Repository files navigation

Background

The gem takes as input a representation of packages and their dependencies and finds a binding of packages to versions that satisfies desired constraints.

Off to the Races

From example/example_usage.rb:

require 'pp'
require 'dep_selector'

# This example corresponds to the following dependency graph:
#   A has versions: 1, 2
#   B has versions: 1, 2, 3
#   C has versions: 1, 2
#   D has versions: 1, 2
#   A1 -> B=1         (v1 of package A depends on v1 of package B)
#   A2 -> B>=2, C=1   (v2 of package A depends on B at v2 or greater and v1 of C)
#   B3 -> D=1         (v3 of package B depends on v1 of package D)
#   C2 -> D=2         (v2 of package C depends on v2 of package D)

include DepSelector

# create dependency graph
dep_graph = DependencyGraph.new

# package A has versions 1 and 2
a = dep_graph.package('A')
a1 = a.add_version(Version.new('1.0.0'))
a2 = a.add_version(Version.new('2.0.0'))

# package B has versions 1, 2, and 3
b = dep_graph.package('B')
b1 = b.add_version(Version.new('1.0.0'))
b2 = b.add_version(Version.new('2.0.0'))
b3 = b.add_version(Version.new('3.0.0'))

# package C only has versions 1 and 2
c = dep_graph.package('C')
c1 = c.add_version(Version.new('1.0.0'))
c2 = c.add_version(Version.new('2.0.0'))

# package D only has versions 1 and 2
d = dep_graph.package('D')
d1 = d.add_version(Version.new('1.0.0'))
d2 = d.add_version(Version.new('2.0.0'))

# package A version 1 has a dependency on package B at exactly 1.0.0
# Note: Though we reference the variable b in the Dependency, packages
# do not have to be created before being referenced.
# DependencyGraph#package looks up the package based on the name or
# auto-vivifies it if it doesn't yet exist, so referring to the
# variable b or calling dep_graph.package('B') before or after b is
# assigned are all equivalent.
a1.dependencies << Dependency.new(b, VersionConstraint.new('= 1.0.0'))
a1.dependencies << Dependency.new(d, VersionConstraint.new('= 2.0.0'))

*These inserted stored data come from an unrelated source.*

(** * OTRadioLink: valve motor driver and valve control state

    A shallow embedding of the parts of
    [OTRadValve_CurrentSenseValveMotorDirect.h] and
    [OTRadValve_AbstractRadValve.h] that carry the motor-driver state
    machine's data (major state, per-state scratch union, current and
    target percentages, calibration parameters), together with the
    per-tick bookkeeping of the valve control state.

    All [uint8_t] and [uint16_t] quantities are carried as [Z]; where the
    source converts a wider value to a narrower type the wrap-around is
    written out with [U8.wrap]. *)

From Stdlib Require Import ZArith Lia Bool List.
Import ListNotations.
Local Open Scope Z_scope.

(** ** Fixed-width unsigned integers *)

Module U8.
Definition modulus : Z := 256.
Definition wrap (z : Z) : Z := z mod modulus.
Definition inRange (z : Z) : Prop := 0 <= z < modulus.
End U8.

Module U16.
Definition modulus : Z := 65536.
Definition wrap (z : Z) : Z := z mod modulus.
Definition inRange (z : Z) : Prop := 0 <= z < modulus.
End U16.

(** ** OTV0P2BASE utility templates *)

Module OTV0P2BASE.

(** Modelled from the spec: the header declaring the [fnmin] template is
    absent; [setTargetPC] is documented as coercing into range, so
    [fnmin a b] is the smaller of its arguments. *)
Definition fnmin (a b : Z) : Z := if b <? a then b else a.

(** Modelled from the spec: the header declaring the [fnmax] template is
    absent; [fnmax a b] is the larger of its arguments. *)
Definition fnmax (a b : Z) : Z := if a <? b then b else a.

(** Modelled from the spec: the header declaring the [fnconstrain]
    template is absent; the spec has the dead-reckoned position clamped
    into the closed interval given by the two bounds. *)
Definition fnconstrain (x l h : Z) : Z :=
  if x <? l then l else if h <? x then h else x.

(** Modelled from the spec: the header declaring the [fnabsdiff] template
    is absent; the spec reads it as the absolute difference
    [|target - current|], computed without going below zero. *)
Definition fnabsdiff (a b : Z) : Z := if a <? b then b - a else a - b.

End OTV0P2BASE.

Module OTRadValve.
Import OTV0P2BASE.

(** ** Constants of the absent OTRadValve_Parameters.h

    The thresholds are used by name only in the sources at hand, so they
    are taken as parameters. *)
Class Parameters : Type := {
  DEFAULT_VALVE_PC_SAFER_OPEN : Z;
  DEFAULT_VALVE_PC_MODERATELY_OPEN : Z;
  DEFAULT_ANTISEEK_VALVE_REOPEN_DELAY_M : Z;
  DEFAULT_ANTISEEK_VALVE_RECLOSE_DELAY_M : Z
}.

# package A version 2 has dependencies on package B >= 2.0.0 and C at exactly 1.0.0
a2.dependencies << Dependency.new(b, VersionConstraint.new('>= 2.0.0'))
a2.dependencies << Dependency.new(c, VersionConstraint.new('= 1.0.0'))

# package B version 3 has a dependency on package D at exactly 1.0.0
b3.dependencies << Dependency.new(d, VersionConstraint.new('= 1.0.0'))

# package C version 2 has a dependency on package D at exactly 2.0.0
c2.dependencies << Dependency.new(d, VersionConstraint.new('= 2.0.0'))

# create a Selector from the dependency graph
selector = Selector.new(dep_graph)

# define the solution constraints and find a solution

# simple solution: any version of A as long as B is at exactly 1.0.0
solution_constraints_1 = [
                          SolutionConstraint.new(dep_graph.package('A')),
                          SolutionConstraint.new(dep_graph.package('B'), VersionConstraint.new('= 1.0.0'))
                         ]
pp selector.find_solution(solution_constraints_1)

yields

{"A"=>1.0.0, "B"=>1.0.0, "D"=>2.0.0}

Or solving the for the following solution constraints:

# more complex solution, which uses a range constraint (>=) and
# demonstrates the assignment of induced transitive dependencies
solution_constraints_2 = [
                          SolutionConstraint.new(dep_graph.package('A')),
                          SolutionConstraint.new(dep_graph.package('B'), VersionConstraint.new('>= 2.1'))
                         ]
pp selector.find_solution(solution_constraints_2)

yields

{"A"=>2.0.0, "B"=>3.0.0, "D"=>1.0.0, "C"=>1.0.0}

But not all (dependency graph, solution constraint) systems are satisfiable, so we must return useful error information:

# When the solution constraints are unsatisfiable, a NoSolutionExists
# exception is raised. It identifies what the first solution
# constraint that makes the system unsatisfiable is. It also
# identifies the package(s) (either direct solution constraints or
# induced dependencies) whose constraints caused the
# unsatisfiability. The exception's message contains the name of one
# of the packages, as well as paths through the dependency graph that
# result in constraints on the package to hint at places to debug.
unsatisfiable_solution_constraints_1 = [
                                        SolutionConstraint.new(dep_graph.package('B'), VersionConstraint.new('= 3.0.0')),
                                        SolutionConstraint.new(dep_graph.package('C'), VersionConstraint.new('= 2.0.0'))
                                       ]
# Note that package D is identified as the most constrained package
# and the paths from from solution constraints to constraints on D are
# returned in the message
begin
  selector.find_solution(unsatisfiable_solution_constraints_1)
rescue Exceptions::NoSolutionExists => nse
  pp nse.message
end

yields

"Unable to satisfy constraints on package D due to solution constraint (C = 2.0.0). Solution constraints that may result in a constraint on D: [(B = 3.0.0) -> (D = 1.0.0)], [(C = 2.0.0) -> (D = 2.0.0)]"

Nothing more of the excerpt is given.